■ **INSTRUCTIONS FOR THE TASK**
Pull out of the data below the stretch of lines bounded by the one containing "exists s1, s3. split_and!; try done." and the one containing "negb (k =? irq).", both bounds included, unchanged.

[Stored data entries]
(** * Reading the image *)

(** The little-endian number of [n] bytes at [off]. *)
Fixpoint rd (n : nat) (img : list Z) (off : Z) : option Z :=
  match n with
  | O => Some 0
  | S n => b ← arr_get img off; r ← rd n img (off + 1); Some (b + 256 * r)
  end.

(** The fields of the header at the start of the image. *)
Definition read_ehdr (img : list Z) : option m11_elf64_ehdr :=
  ty ← rd 2 img 16; mach ← rd 2 img 18; ver ← rd 4 img 20; en ← rd 8 img 24; pho ← rd 8 img 32;
  sho ← rd 8 img 40; fl ← rd 4 img 48; ehs ← rd 2 img 52; phe ← rd 2 img 54; phn ← rd 2 img 56;
  she ← rd 2 img 58; shn ← rd 2 img 60; shs ← rd 2 img 62;
  Some (mk_ehdr (take 16 img) ty mach ver en pho sho fl ehs phe phn she shn shs).

(** The fields of the program header at [off]. *)
Definition read_phdr (img : list Z) (off : Z) : option m11_elf64_phdr :=
  ty ← rd 4 img off; fl ← rd 4 img (off + 4); o ← rd 8 img (off + 8); va ← rd 8 img (off + 16);
  pa ← rd 8 img (off + 24); fs ← rd 8 img (off + 32); ms ← rd 8 img (off + 40); al ← rd 8 img (off + 48);
  Some (mk_phdr ty fl o va pa fs ms al).

(** * Operations *)

(** [None] on overflow, otherwise the sum stored through [out]. *)
Definition m11_add_overflow_u64 (a b : Z) : option Z :=
  let r := u64 (a + b) in if r <? a then None else Some r.

Definition m11_is_power_of_two_u64 (v : Z) : bool := negb (v =? 0) && (Z.land v (u64 (v - 1)) =? 0).

Definition zero_segment : m11_segment_plan := mk_segment 0 0 0 0 0 0.
Definition m11_zero_plan : m11_process_image_plan :=
  mk_plan 0 0 (replicate (Z.to_nat M11_MAX_LOAD_SEGMENTS) zero_segment).
(** C37. [pic_remap] programs both controllers from whatever state they are in: afterwards they are operational, deliver their eight lines
    at the given offsets, are cascaded through line 2 in 8086 mode, and have the masks they had before. After the sequence that kmain
    runs, [pic_mask_all] and then [pic_unmask_irq], exactly the unmasked line is enabled. *)
Theorem pic_remap_correct `{Hardware} m0 s0 {Hreads : PicReads m0 s0} s o1 o2 irq :
  is_u8 o1 -> o1 mod 8 = 0 -> is_u8 o2 -> o2 mod 8 = 0 -> 0 <= irq < 16 ->
  exists s1 s2, pic_remap o1 o2 s = Some (Done tt, s1) /\
    master m0 s1 = mk_pic 0 false true o1 4 1 (u8 (p_imr (master m0 s))) /\
    slave s0 s1 = mk_pic 0 false true o2 2 1 (u8 (p_imr (slave s0 s))) /\
    (pic_mask_all;; pic_unmask_irq irq) s1 = Some (Done tt, s2) /\
    (forall k, 0 <= k < 16 -> irq_masked (master m0 s2) (slave s0 s2) k = negb (k =? irq)) /\
    p_base (master m0 s2) = o1 /\ p_base (slave s0 s2) = o2.
Proof.
  intros H1 H1m H2 H2m Hi. destruct (remap_spec m0 s0 o1 o2 s H1 H1m H2 H2m) as (s1 & E1 & Hm & Hs).
  destruct (mask_all_spec m0 s0 s1) as (s2 & E2 & Ha & Hm2 & Hs2 & Hb1 & Hb2); [by rewrite Hm|by rewrite Hs|].
  destruct (unmask_spec m0 s0 irq s2 Hi Hm2 Hs2) as (s3 & E3 & Hu & _ & _ & Hb3 & Hb4).
  exists s1, s3. split_and!; try done.
  - unfold mbind, io_bind. by rewrite E2.
  - intros k Hk. by rewrite Hu, Ha.
  - by rewrite Hb3, Hb1, Hm.
  - by rewrite Hb4, Hb2, Hs.
Qed.

(** The call of kmain. *)
Lemma pic_remap_correct_witness :
  exists s1 s2, pic_remap PIC_MASTER_OFFSET PIC_SLAVE_OFFSET demo_dev = Some (Done tt, s1) /\
    (pic_mask_all;; pic_unmask_irq 0) s1 = Some (Done tt, s2) /\
    (forall k, 0 <= k < 16 -> irq_masked (master demo_master s2) (slave demo_slave s2) k = negb (k =? 0)).
Proof.
  destruct (pic_remap_correct demo_master demo_slave demo_dev PIC_MASTER_OFFSET PIC_SLAVE_OFFSET 0) as (s1 & s2 & H1 & _ & _ & H2 & H3 & _);
    [unfold is_u8, PIC_MASTER_OFFSET; lia|reflexivity|unfold is_u8, PIC_SLAVE_OFFSET; lia|reflexivity|lia|].
  exists s1, s2. split_and!; assumption.
Defined.

(** [pic_unmask_irq] enables exactly the given line of an operational pair of controllers: no other line changes. *)
Theorem pic_unmask_irq_exact `{Hardware} m0 s0 {Hreads : PicReads m0 s0} s irq :
  0 <= irq < 16 -> p_stage (master m0 s) = 0 -> p_stage (slave s0 s) = 0 ->
  exists s', pic_unmask_irq irq s = Some (Done tt, s') /\
    forall k, 0 <= k < 16 -> irq_masked (master m0 s') (slave s0 s') k = irq_masked (master m0 s) (slave s0 s) k && negb (k =? irq).
Proof. intros Hi Hm Hs. destruct (unmask_spec m0 s0 irq s Hi Hm Hs) as (s' & E & Hu & _). eauto. Qed.

Lemma pic_unmask_irq_exact_witness :
  exists s', pic_unmask_irq 12 demo_dev = Some (Done tt, s') /\
    forall k, 0 <= k < 16 -> irq_masked (master demo_master s') (slave demo_slave s') k = irq_masked demo_master demo_slave k && negb (k =? 12).
Proof. apply (pic_unmask_irq_exact demo_master demo_slave demo_dev 12); [lia|reflexivity|reflexivity]. Defined.

(** [pit_configure_hz] never programs the counter with 0, which the timer takes for 65536: it sends the command for a square wave and the
    two bytes of a divisor between 1 and 65535, which is the base frequency divided by the requested one, rounded down, wherever that fits;
    slower frequencies get the largest divisor, faster ones the smallest, and 0 means 100 Hz. *)
Theorem pit_configure_hz_bounds (hz : Z) s :
  is_u32 hz ->
  exists d lo hi, pit_configure_hz hz s = Some (Done tt, mk_kdev (Out 0x40 hi :: Out 0x40 lo :: Out 0x43 0x36 :: trace s)
      (g_log_ready s) (g_ticks s) (trap_count s)) /\
    is_u8 lo /\ is_u8 hi /\ lo + 256 * hi = d /\ 1 <= d <= 65535 /\
    (19 <= hz <= PIT_BASE_FREQUENCY_HZ -> d * hz <= PIT_BASE_FREQUENCY_HZ < (d + 1) * hz) /\
    (1 <= hz < 19 -> d = 65535) /\ (PIT_BASE_FREQUENCY_HZ < hz -> d = 1) /\ (hz = 0 -> d = 11931).
Proof.
  intros Hh. unfold is_u32 in Hh. unfold pit_configure_hz. set (h := if hz =? 0 then 100 else hz).
  assert (Hpos : 0 < h) by (unfold h; destruct (Z.eqb_spec hz 0); lia). unfold PIT_BASE_FREQUENCY_HZ. set (q := 1193182 / h).
  assert (Hq : h * q <= 1193182 < h * q + h /\ 0 <= q) by
    (unfold q; pose proof (Z.div_mod 1193182 h); pose proof (Z.mod_pos_bound 1193182 h); pose proof (Z.div_pos 1193182 h); lia). clearbody q.
  set (d1 := if q =? 0 then 1 else q). set (d := if 65535 <? d1 then 65535 else d1).
  assert (Hd : d = Z.max 1 (Z.min q 65535)).
  { unfold d, d1. destruct (Z.eqb_spec q 0); case_bool; lia. }
  exists d, (u8 (u8 (Z.land d 255))), (u8 (u8 (Z.land (Z.shiftr d 8) 255))). split; [reflexivity|].
  change 255 with (2 ^ 8 - 1). rewrite !land_low, Z.shiftr_div_pow2, !(u8_small (u8 _)) by (lia || apply u8_range).
  split_and!; [apply u8_range..| |lia|lia| | | |].
  - unfold u8. rewrite !Z.mod_mod by lia. Z.div_mod_to_equations. lia.
  - intros H. unfold h in *. destruct (Z.eqb_spec hz 0); [lia|]. assert (1 <= q) by nia. assert (q <= 65535) by nia. rewrite Hd, Z.min_l, Z.max_r by lia. lia.
  - intros H. unfold h in *. destruct (Z.eqb_spec hz 0); [lia|]. destruct (Z.le_gt_cases 65535 q); [lia|].
    assert (hz * (q + 1) <= 18 * 65535) by (apply Z.mul_le_mono_nonneg; lia). lia.
  - intros H. unfold h in *. destruct (Z.eqb_spec hz 0); [lia|]. assert (q = 0) by nia. lia.
  - intros ->. unfold h in *. cbn [Z.eqb] in *. lia.
Qed.

Lemma pit_configure_hz_bounds_witness :
  exists lo hi, pit_configure_hz 100 demo_dev = Some (Done tt, mk_kdev [Out 0x40 hi; Out 0x40 lo; Out 0x43 0x36] 0 0 0) /\
    (lo + 256 * hi) * 100 <= PIT_BASE_FREQUENCY_HZ < (lo + 256 * hi + 1) * 100.
Proof.
  destruct (pit_configure_hz_bounds 100 demo_dev) as (d & lo & hi & E & _ & _ & Hd & _ & Hr & _); [unfold is_u32; lia|].
  exists lo, hi. split; [exact E|]. rewrite Hd. apply Hr. unfold PIT_BASE_FREQUENCY_HZ. lia.
Defined.
(** The part of the dispatcher before the decision. *)
Lemma dispatch_prefix file buf0 a f s :
  frame_u64 f -> line_ok s ->
  exists s1 bs, printed bs (mk_kdev (trace s) (g_log_ready s) (g_ticks s) (u64 (trap_count s + 1))) s1 /\
    x86_64_trap_dispatch file buf0 a (Ref f) s =
      (if fr_vector f =? 3 then log_writeln (lit "[M4] breakpoint handled; returning with iretq")
       else
         (if fr_vector f =? 14 then
            page_fault_dump a f;; kernel_panic_at buf0 file 132 (lit "unrecoverable page fault") (fr_error_code f)
          else mret tt);;
         if (32 <=? fr_vector f) && (fr_vector f <=? 47) then pic_send_eoi (u8 (fr_vector f - 32))
         else kernel_panic_at buf0 file 140 (lit "unrecoverable CPU exception") (fr_vector f)) s1.
Proof.
  intros Hf Hs. set (s0 := mk_kdev (trace s) (g_log_ready s) (g_ticks s) (u64 (trap_count s + 1))).
  assert (Hn : exists x, trap_name (fr_vector f) = Some (lit x) /\ forallb (fun c => negb (c =? 0)) (bytes_of x) = true).
  { unfold trap_name. destruct Hf as [Hv _]. unfold is_u64 in Hv. destruct (Z.ltb_spec (fr_vector f) 32); [|by eexists].
    destruct (arr_get_lt exception_names (fr_vector f)) as [x Hx]; [cbn; lia|]. rewrite Hx. exists x. split; [done|].
    apply arr_get_Some in Hx as [_ Hx]. assert (Hall : Forall (fun x => forallb (fun c => negb (c =? 0)) (bytes_of x) = true) exception_names)
      by (forall_cons; reflexivity). eapply Forall_lookup_1 in Hall; [exact Hall|exact Hx]. }
  destruct Hn as (x & Hn & Hx).
  destruct (quiet_write "[M4] trap dispatch: " eq_refl) as [b1 H1]. destruct (H1 s0 Hs) as (s1 & E1 & P1).
  destruct (quiet_writeln x Hx) as [b2 H2]. destruct (H2 s1) as (s2 & E2 & P2); [apply open_line_ok, P1|].
  destruct (log_trap_frame_quiet f Hf) as [b3 H3]. destruct (H3 s2) as (s3 & E3 & P3); [apply open_line_ok, P2|].
  exists s3, ((b1 ++ b2) ++ b3). split; [by eapply printed_trans; [eapply printed_trans|]|].
  unfold x86_64_trap_dispatch, mbind at 1 2 3 4 5, io_bind, inc_trap_count. fold s0. rewrite E1, Hn. cbn [io_lift mret io_ret].
  rewrite E2, E3. done.
Qed.

(** The acknowledgement of an interrupt, newest access first. *)
Definition eoi_events (v : Z) : history := if 40 <=? v then [Out 0x20 0x20; Out 0xA0 0x20] else [Out 0x20 0x20].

■ **YOUR SOLUTION**
  exists s1, s3. split_and!; try done.
  - unfold mbind, io_bind. by rewrite E2.
  - intros k Hk. by rewrite Hu, Ha.
  - by rewrite Hb3, Hb1, Hm.
  - by rewrite Hb4, Hb2, Hs.
Qed.

(** The call of kmain. *)
Lemma pic_remap_correct_witness :
  exists s1 s2, pic_remap PIC_MASTER_OFFSET PIC_SLAVE_OFFSET demo_dev = Some (Done tt, s1) /\
    (pic_mask_all;; pic_unmask_irq 0) s1 = Some (Done tt, s2) /\
    (forall k, 0 <= k < 16 -> irq_masked (master demo_master s2) (slave demo_slave s2) k = negb (k =? 0)).
Proof.
  destruct (pic_remap_correct demo_master demo_slave demo_dev PIC_MASTER_OFFSET PIC_SLAVE_OFFSET 0) as (s1 & s2 & H1 & _ & _ & H2 & H3 & _);
    [unfold is_u8, PIC_MASTER_OFFSET; lia|reflexivity|unfold is_u8, PIC_SLAVE_OFFSET; lia|reflexivity|lia|].
  exists s1, s2. split_and!; assumption.
Defined.

(** [pic_unmask_irq] enables exactly the given line of an operational pair of controllers: no other line changes. *)
Theorem pic_unmask_irq_exact `{Hardware} m0 s0 {Hreads : PicReads m0 s0} s irq :
  0 <= irq < 16 -> p_stage (master m0 s) = 0 -> p_stage (slave s0 s) = 0 ->
  exists s', pic_unmask_irq irq s = Some (Done tt, s') /\
    forall k, 0 <= k < 16 -> irq_masked (master m0 s') (slave s0 s') k = irq_masked (master m0 s) (slave s0 s) k && negb (k =? irq).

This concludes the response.